Have you ever read a mystery and thought you had things figured out until you read the end of the story and discovered you were totally and completely wrong? I have. Which is why read the end of the story first, the suspense just about kills me! There are times when I shake my head and scratch my chin as I ponder the seeming mysteries in the Bible. I can see why it’s tempting to take a Gillette razor to certain verses or sections. The ones that have some of the greatest mystery are the verses that tell me to rejoice and to suffer.
I certainly don’t say, “Oh, rejoice!” when I splash boiling water all over myself. And I certainly don’t say, “Oh, Joy!” when I hear of a friend who’s suffering through a sickness or a death of a loved one. But I can’t deny the perplexing feeling I get when I read 1 Thessalonians 5:18, “Give thanks in all circumstances, for this is the will of God in Christ Jesus for you,” and James 1:2, “Count it all joy, my brothers, when you meet trials of various kinds.”
Count it joy when I meet trials? Give thanks in all circumstances? Even the yucky ones? Even the ones that I wouldn’t wish on anybody? Surely, not the times when I screw up and cause my own bad circumstances? Surely, I don’t have to be thankful then, right?
“All” doesn’t mean sometimes, it pretty much means what it means: all. No exceptions. No excuses. No exemptions.
The mystery lies in somehow bridging our desire to give thanks with the ugly realness of our lives. Because sometimes it doesn’t feel as though my thanksgiving is real. Sometimes it feels like I’m lying because I’m saying thanks while my feelings are anything but thankful.
The answer to this mystery is found in Lament. Lament is the language of expressing anguish, confusion, disorientation, sorrow, grief, protest, and disappointment within the context of your faith in Christ. Lament bridges the gap between suffering and rejoicing always.

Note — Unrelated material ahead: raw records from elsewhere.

(** * pmr2.compat: the command-line adapter [pmr2/compat/cli.py]

    A shallow embedding of the handlers ([citation], [codegen], [cmeta],
    [maths], [docgen]), of the signature-driven parser builder
    [generate_cmd_parser] and of the dispatcher [main], together with the
    properties the specification states about them.

    The program is Python 2.  Values are modelled by [pyval]; the file
    system by a finite map from paths to file contents; exceptions by an
    explicit [outcome]; handlers by a state-and-exception monad [M] over the
    file system.  The collaborators that live outside the repository (the
    metadata parser [Cmeta], the CellML API utility, the XSLT and legacy
    transforms, the encoder of [json.dump]) are parameters of the
    development. *)

From Stdlib Require Import String Ascii List Bool Arith Lia.
From stdpp Require Import base option list strings gmap fin_maps.
Import ListNotations.
Local Open Scope string_scope.
Local Open Scope list_scope.
Local Open Scope nat_scope.

(** ** Python values *)

#[warnings="-register-all"] Inductive pyval : Type :=
  | PyNone
  | PyStr (s : string)
  | PyList (l : list pyval)
  | PyTuple (l : list pyval).

(** Truth value testing ([if x:], [if not x:]). *)
Definition truthy (v : pyval) : bool :=
  match v with
  | PyNone => false
  | PyStr s => negb (String.eqb s "")
  | PyList l | PyTuple l => match l with [] => false | _ :: _ => true end
  end.

(** A command-line value: a [str], or [None] when a flag falls back to a
    [None] default. *)
Abbreviation argval := (option string).

Definition to_py (a : argval) : pyval :=
  match a with None => PyNone | Some s => PyStr s end.

(** ** Exceptions and outcomes *)

Inductive exn : Type :=
  | KeyError
  | TypeError
  | AttributeError
  | IOError
  | IndexError
  | ValueError
  | ArgumentError            (* argparse: conflicting option string *)
  | LibraryError (what : string) (* raised inside an external collaborator *)
  | SystemExit (status : nat).   (* argparse: exit(0) after help, exit(2) after a usage error *)

Inductive outcome (A : Type) : Type :=
  | Ok (a : A)
  | Raise (e : exn).
Arguments Ok {A} a.
Arguments Raise {A} e.

Definition obind {A B} (o : outcome A) (k : A -> outcome B) : outcome B :=
  match o with Ok a => k a | Raise e => Raise e end.

(** ** Files *)

(** What a file holds: text, or the output of [json.dump] for a dict or for
    another value.  The serialisation itself is the job of the [json]
    module; a JSON file is represented by the value that was dumped, and a
    file [json.dump] gave up on by [JsonCut]: the beginning of the document,
    as far as the encoder got before it raised.

    The file system maps a path to what the file holds.  A path names one
    file: two handles alias exactly when their paths are the same string
    (no links, no second spelling of a path). *)
Inductive file_data : Type :=
  | Text (s : string)
  | JsonRecord (d : gmap string pyval)
  | JsonValue (v : pyval)
  | JsonCut (document : file_data).

Abbreviation filesystem := (gmap string file_data).

(** The handler monad: a computation reads and updates the file system and
    either returns or raises.  The file system is returned in both cases:
    what was written before an exception stays written. *)
Definition M (A : Type) : Type := filesystem -> outcome A * filesystem.

Definition ret {A} (a : A) : M A := fun fs => (Ok a, fs).
Definition raise {A} (e : exn) : M A := fun fs => (Raise e, fs).
Definition bind {A B} (c : M A) (k : A -> M B) : M B :=
  fun fs => match c fs with
            | (Ok a, fs') => k a fs'
            | (Raise e, fs') => (Raise e, fs')
            end.
Definition lift {A} (o : outcome A) : M A := fun fs => (o, fs).

Notation "x <- c ;; k" := (bind c (fun x => k))
  (at level 100, c at next level, right associativity).
Notation "c ;;; k" := (bind c (fun _ => k))
  (at level 100, right associativity).

(** Monadic iteration, for [for x in xs: ...]. *)
Fixpoint for_each {A} (xs : list A) (body : A -> M unit) : M unit :=
  match xs with
  | [] => ret tt
  | x :: xs' => body x ;;; for_each xs' body
  end.

(** ** String helpers *)

Definition startswith (p s : string) : bool := String.prefix p s.
Definition endswith (p s : string) : bool :=
  String.prefix (String.rev p) (String.rev s).

(** [os.path.join(a, b)] of [posixpath], for one component [b].  [a] may be
    [None] (an argument left at its default): the call then fails where the
    code first uses a string method of it. *)
Definition join (a : argval) (b : string) : outcome string :=
  if startswith "/" b then Ok b
  else match a with
       | None => Raise AttributeError
       | Some path =>
           if String.eqb path "" || endswith "/" path
           then Ok (path +:+ b)
           else Ok (path +:+ "/" +:+ b)
       end.

(** [' '.join(l)] *)
Fixpoint str_join (sep : string) (l : list string) : string :=
  match l with
  | [] => ""
  | [s] => s
  | s :: l' => s +:+ sep +:+ str_join sep l'
  end.

(** A Python dict built from an item list: a later item overrides an earlier
    one with the same key. *)
Definition dict_of_items {V} (items : list (string * V)) : gmap string V :=
  fold_left (fun d kv => <[kv.1 := kv.2]> d) items ∅.

(** [d[k]] for a dict with [str] keys and a key that is a [str] or [None]. *)
Definition dict_getitem {V} (d : gmap string V) (k : argval) : outcome V :=
  match k with
  | Some s => match d !! s with Some v => Ok v | None => Raise KeyError end
  | None => Raise KeyError
  end.

(** [d.get(k, dflt)] *)
Definition dict_get {V} (d : gmap string V) (k : argval) (dflt : V) : V :=
  match k with
  | Some s => default dflt (d !! s)
  | None => dflt
  end.

(** The list comprehension of [f x] for [x] in [l], for an [f] that may raise. *)
Fixpoint map_outcome {A B} (f : A -> outcome B) (l : list A) : outcome (list B) :=
  match l with
  | [] => Ok []
  | x :: l' => obind (f x) (fun y => obind (map_outcome f l') (fun ys => Ok (y :: ys)))
  end.

(** ** Functions as the dispatcher sees them *)

(** A module-level function: its [__name__], what [getargspec] reports
    ([args], and [defaults]: [None] or the tuple of the defaults of the
    trailing parameters), and its body, applied to the values of its
    parameters in declaration order. *)
Record pyfunc : Type := {
  fn_name : string;
  fn_args : list string;
  fn_defaults : option (list argval);
  fn_body : list argval -> M unit;
}.

(** The default the [def] line declares for the [i]-th parameter, if any:
    Python binds the defaults to the last parameters, in order. *)
Definition declared_default (f : pyfunc) (i : nat) : option argval :=
  let ds := default [] (fn_defaults f) in
  let n := length (fn_args f) in
  let d := length ds in
  if (n - d <=? i) && (i <? n) then ds !! (i - (n - d)) else None.

(** A positional call of [f]: parameters that are not given take their
    declared default. *)
Definition bind_positional (f : pyfunc) (vals : list argval) : outcome (list argval) :=
  if length (fn_args f) <? length vals then Raise TypeError
  else map_outcome
         (fun i => match vals !! i with
                   | Some v => Ok v
                   | None => match declared_default f i with
                             | Some v => Ok v
                             | None => Raise TypeError
                             end
                   end)
         (seq 0 (length (fn_args f))).

Definition call_positional (f : pyfunc) (vals : list argval) : M unit :=
  bound <- lift (bind_positional f vals) ;;
  fn_body f bound.

(** A call of [f] with a dict of keyword arguments: every keyword must name a parameter; parameters that
    are not given take their declared default. *)
Definition bind_kwargs (f : pyfunc) (kwargs : gmap string argval) : outcome (list argval) :=
  if forallb (fun k => bool_decide (k ∈ fn_args f)) (map fst (map_to_list kwargs))
  then map_outcome
         (fun ia : nat * string =>
            match kwargs !! ia.2 with
            | Some v => Ok v
            | None => match declared_default f ia.1 with
                      | Some v => Ok v
                      | None => Raise TypeError
                      end
            end)
         (imap (fun i a => (i, a)) (fn_args f))
  else Raise TypeError.

Definition call_kwargs (f : pyfunc) (kwargs : gmap string argval) : M unit :=
  bound <- lift (bind_kwargs f kwargs) ;;
  fn_body f bound.

(** ** argparse

    The part of Python 2.7's [argparse] the program uses: parsers whose
    actions are the built-in help action and [store] options added with
    [add_argument], a sub-parsers group added with [add_subparsers], and
    [parse_args].  A usage error prints the usage and raises
    [SystemExit(2)]; the help action prints the help and raises
    [SystemExit(0)]. *)

Definition usage_error {A} : outcome A := Raise (SystemExit 2).
Definition help_exit {A} : outcome A := Raise (SystemExit 0).

Inductive action_kind : Type := HelpAction | StoreAction.

(** An action of a parser.  [dest = None] stands for [SUPPRESS] (the help
    action stores nothing and has no default to install). *)
Record action : Type := {
  option_strings : list string;
  dest : option string;
  required : bool;
  action_default : argval;
  kind : action_kind;
}.

Global Instance action_kind_eq_dec : EqDecision action_kind.
Proof. solve_decision. Defined.
Global Instance action_eq_dec : EqDecision action.
Proof. solve_decision. Defined.

(** A parser without positional arguments (every sub-command parser, and
    the top-level parser apart from its sub-parsers group). *)
Record ArgumentParser : Type := {
  actions : list action;
}.

(** The group [add_subparsers] returns: the destination of the command
    name, the help lines in the order the commands were added, and the map
    from command name to parser. *)
Record SubParsers : Type := {
  sp_dest : string;
  choices_actions : list (string * string);
  name_parser_map : gmap string ArgumentParser;
}.

Abbreviation namespace := (gmap string argval).

Definition help_action : action :=
  {| option_strings := ["-h"; "--help"]; dest := None; required := false;
     action_default := None; kind := HelpAction |}.

(** [ArgumentParser()]: [add_help] is on by default. *)
Definition new_parser : ArgumentParser := {| actions := [help_action] |}.

(** [_option_string_actions] *)
Definition option_string_actions (p : ArgumentParser) : list (string * action) :=
  flat_map (fun a => map (fun o => (o, a)) (option_strings a)) (actions p).

Definition lookup_option (p : ArgumentParser) (o : string) : option action :=
  snd <$> find (fun oa => String.eqb oa.1 o) (option_string_actions p).

(** [s.replace(a, b)] for one-character [a] and [b]. *)
Fixpoint str_replace (a b : ascii) (s : string) : string :=
  match s with
  | "" => ""
  | String c s' => String (if Ascii.eqb c a then b else c) (str_replace a b s')
  end.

David is called a man after God’s own heart. David shared all of his heart with God. He shared his dismay, mental anguish, and fear uncensored before his faithful God. He knew the power of lament for bridging the distance between his sufferings and his praise.
A good book or story has five essential elements and without one of these elements, we have a flat story. A lament has five important parts: the cry, the confession of trust, the expression of our heart, the petition, and the praise. It’s the lament that gives the story of our lives color and spark. It allows us to ask the hard questions and becomes the place where we can scream our disappointment in how things are turning out.

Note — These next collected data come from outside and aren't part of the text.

Lemma stalled_run (s : state) (calls : list (Z * Z * Z)) :
  Forall (fun c => c.1.2 > THERMAL_RUNAWAY_TEMP_C cfg
                   /\ runawayDelta s c.1.1 <= THERMAL_RUNAWAY_TEMP_C cfg) calls ->
  forall s0 : state,
    sameBaseline s s0 ->
    sameBaseline s (detectRun cfg s0 calls)
    /\ (heaterThermalRunaway s0 = true
        \/ Exists (fun c => runawayElapsed s c.2 > runawayTimeLimit cfg) calls ->
        heaterThermalRunaway (detectRun cfg s0 calls) = true).
Proof.
  induction 1 as [| [[tipTemp tError] now] calls' [Herr Hdelta] Hall IH];
    intros s0 [Htemp Htime].
  - cbn. split; [split; assumption |].
    intros [Hset | Hex]; [exact Hset | inversion Hex].
  - cbn [detectRun]. cbn [fst snd] in Herr, Hdelta.
    assert (Hd0 : runawayDelta s0 tipTemp = runawayDelta s tipTemp)
      by (unfold runawayDelta; rewrite Htemp; reflexivity).
    assert (He0 : runawayElapsed s0 now = runawayElapsed s now)
      by (unfold runawayElapsed; rewrite Htime; reflexivity).
    assert (Hstep : sameBaseline s (detectThermalRunaway cfg s0 tipTemp tError now)).
    { unfold detectThermalRunaway, sameBaseline.
      apply gtb_true_iff in Herr. rewrite Herr.
      rewrite Hd0. apply gtb_false_iff in Hdelta. rewrite Hdelta.
      destruct (runawayElapsed s0 now >? _); cbn; split; assumption. }
    destruct (IH _ Hstep) as [Hbase Hfire]. split; [exact Hbase |].
    intros Hcause. apply Hfire.
    destruct Hcause as [Hset | Hex].
    + left. apply detect_flag_kept, Hset.
    + inversion Hex as [c l Hnow | c l Hlater]; subst.
      * left. apply detect_fires_iff. right. cbn [snd] in Hnow.
        rewrite Hd0, He0. repeat split; assumption.
      * right. exact Hlater.
Qed.

(** X9. A stalled tip is detected.  Over a run of calls that all carry an
    error above the threshold and a temperature within the threshold of
    the baseline, the baseline stays where it is, and if one of the calls
    comes later than the time limit after the baseline timestamp the flag
    is set at the end of the run. *)
Theorem stalled_heating_raises_flag (s : state) (calls : list (Z * Z * Z)) :
  Forall (fun c => c.1.2 > THERMAL_RUNAWAY_TEMP_C cfg
                   /\ runawayDelta s c.1.1 <= THERMAL_RUNAWAY_TEMP_C cfg) calls ->
  Exists (fun c => runawayElapsed s c.2 > runawayTimeLimit cfg) calls ->
  heaterThermalRunaway (detectRun cfg s calls) = true
  /\ sameBaseline s (detectRun cfg s calls).
Proof.
  intros Hall Hex.
  destruct (stalled_run s calls Hall s) as [Hbase Hfire]; [split; reflexivity |].
  split; [apply Hfire; right; exact Hex | exact Hbase].
Qed.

In the lament, we are able to turn our sorrows into praise because we remember God’s character and his capabilities; we cry out to him because we know he’s our rock, refuge, and safe place. We declare our trust because we remember what he’s done for us in the past. Our pain and anguish get dumped at his feet because he’s the only one who can wade through the muck to reach our heart. We bring our petition for help and assistance because we know that the wind and waves listen to him. And lastly, we bring our praise. We praise him for what he’s done, what he’s doing, and what he’s about to do.
The lament is God’s gift to us so that we have a healthy way to communicate our doubts to him while ensuring our hearts stay close to him. Our lament is an act of faith, a proclamation of hope, and an act of love.
Run hard and fast to him with everything that is within you–the good, the bad, the sorrows, and the pain. It keeps our hearts soft before him and with a soft heart we can know God’s heart. Hide in the shadow of his wings and let your heart pour out your cry, your trust, your doubt, your petition, and your praise.